### Exercise material
● ● ● ●

(** * Visa-expiry notification job (send_notifications.py)

    A shallow embedding of the cron script that selects the customers whose
    visa expires today (UAE time), sends each one a WhatsApp message through
    the WAHA gateway and records the attempt in the [send_logs] table.

    A Python [str] is modelled by the [string] of its UTF-8 bytes, an
    integer by [Z], the pacing delay by a rational.  Everything the script
    does to the outside world (database, gateway, clock, random numbers,
    logger) goes through an explicit state and an environment of scripted
    answers. *)

From Stdlib Require Import ZArith String Ascii List Bool Arith Lia.
From Stdlib Require Import DecimalString QArith Lqa.
Import ListNotations.

Open Scope string_scope.

(* ------------------------------------------------------------------ *)
(** ** Python string primitives used by the script *)

Module PyStr.

(** [str(n)] for an integer. *)
Definition str_int (z : Z) : string := NilZero.string_of_int (Z.to_int z).

(** [str(n)] for [len(...)]. *)
Definition str_nat (n : nat) : string := NilZero.string_of_uint (Nat.to_uint n).

(** Truth value of a string: empty is false. *)
Definition truthy (s : string) : bool := negb (s =? "").

(** The characters [str.strip()] removes are those [str.isspace] accepts:
    U+0009..U+000D, U+001C..U+0020, U+0085, U+00A0, U+1680,
    U+2000..U+200A, U+2028, U+2029, U+202F, U+205F and U+3000.  In UTF-8
    the first ten are single bytes, the next two take two bytes and the
    others three.  The lead bytes of the three groups differ, and none of
    them is a continuation byte (80..BF hex), so a whitespace character is
    recognised by the bytes it starts with. *)

(** TAB, LF, VT, FF, CR, FS, GS, RS, US and space. *)
Definition space1 (a : ascii) : bool :=
  let n := N_of_ascii a in
  ((9 <=? n) && (n <=? 13) || (28 <=? n) && (n <=? 32))%N.

(** U+0085 is C2 85 and U+00A0 is C2 A0. *)
Definition space2 (a b : ascii) : bool :=
  let n := N_of_ascii a in
  let m := N_of_ascii b in
  ((n =? 194) && ((m =? 133) || (m =? 160)))%N.

(** U+1680 is E1 9A 80; U+2000..U+200A are E2 80 80 .. E2 80 8A; U+2028,
    U+2029 and U+202F are E2 80 A8, E2 80 A9 and E2 80 AF; U+205F is
    E2 81 9F; U+3000 is E3 80 80. *)
Definition space3 (a b c : ascii) : bool :=
  let n := N_of_ascii a in
  let m := N_of_ascii b in
  let l := N_of_ascii c in
  ((n =? 225) && (m =? 154) && (l =? 128)
   || (n =? 226) && (m =? 128)
      && ((128 <=? l) && (l <=? 138) || (l =? 168) || (l =? 169) || (l =? 175))
   || (n =? 226) && (m =? 129) && (l =? 159)
   || (n =? 227) && (m =? 128) && (l =? 128))%N.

● ● ● ●

### Problem details
The records above must be transcribed in full, word for word.

### Response area
(** * Visa-expiry notification job (send_notifications.py)

    A shallow embedding of the cron script that selects the customers whose
    visa expires today (UAE time), sends each one a WhatsApp message through
    the WAHA gateway and records the attempt in the [send_logs] table.

    A Python [str] is modelled by the [string] of its UTF-8 bytes, an
    integer by [Z], the pacing delay by a rational.  Everything the script
    does to the outside world (database, gateway, clock, random numbers,
    logger) goes through an explicit state and an environment of scripted
    answers. *)

From Stdlib Require Import ZArith String Ascii List Bool Arith Lia.
From Stdlib Require Import DecimalString QArith Lqa.
Import ListNotations.

Open Scope string_scope.

(* ------------------------------------------------------------------ *)
(** ** Python string primitives used by the script *)

Module PyStr.

(** [str(n)] for an integer. *)
Definition str_int (z : Z) : string := NilZero.string_of_int (Z.to_int z).

(** [str(n)] for [len(...)]. *)
Definition str_nat (n : nat) : string := NilZero.string_of_uint (Nat.to_uint n).

(** Truth value of a string: empty is false. *)
Definition truthy (s : string) : bool := negb (s =? "").

(** The characters [str.strip()] removes are those [str.isspace] accepts:
    U+0009..U+000D, U+001C..U+0020, U+0085, U+00A0, U+1680,
    U+2000..U+200A, U+2028, U+2029, U+202F, U+205F and U+3000.  In UTF-8
    the first ten are single bytes, the next two take two bytes and the
    others three.  The lead bytes of the three groups differ, and none of
    them is a continuation byte (80..BF hex), so a whitespace character is
    recognised by the bytes it starts with. *)

(** TAB, LF, VT, FF, CR, FS, GS, RS, US and space. *)
Definition space1 (a : ascii) : bool :=
  let n := N_of_ascii a in
  ((9 <=? n) && (n <=? 13) || (28 <=? n) && (n <=? 32))%N.

(** U+0085 is C2 85 and U+00A0 is C2 A0. *)
Definition space2 (a b : ascii) : bool :=
  let n := N_of_ascii a in
  let m := N_of_ascii b in
  ((n =? 194) && ((m =? 133) || (m =? 160)))%N.

(** U+1680 is E1 9A 80; U+2000..U+200A are E2 80 80 .. E2 80 8A; U+2028,
    U+2029 and U+202F are E2 80 A8, E2 80 A9 and E2 80 AF; U+205F is
    E2 81 9F; U+3000 is E3 80 80. *)
Definition space3 (a b c : ascii) : bool :=
  let n := N_of_ascii a in
  let m := N_of_ascii b in
  let l := N_of_ascii c in
  ((n =? 225) && (m =? 154) && (l =? 128)
   || (n =? 226) && (m =? 128)
      && ((128 <=? l) && (l <=? 138) || (l =? 168) || (l =? 169) || (l =? 175))
   || (n =? 226) && (m =? 129) && (l =? 159)
   || (n =? 227) && (m =? 128) && (l =? 128))%N.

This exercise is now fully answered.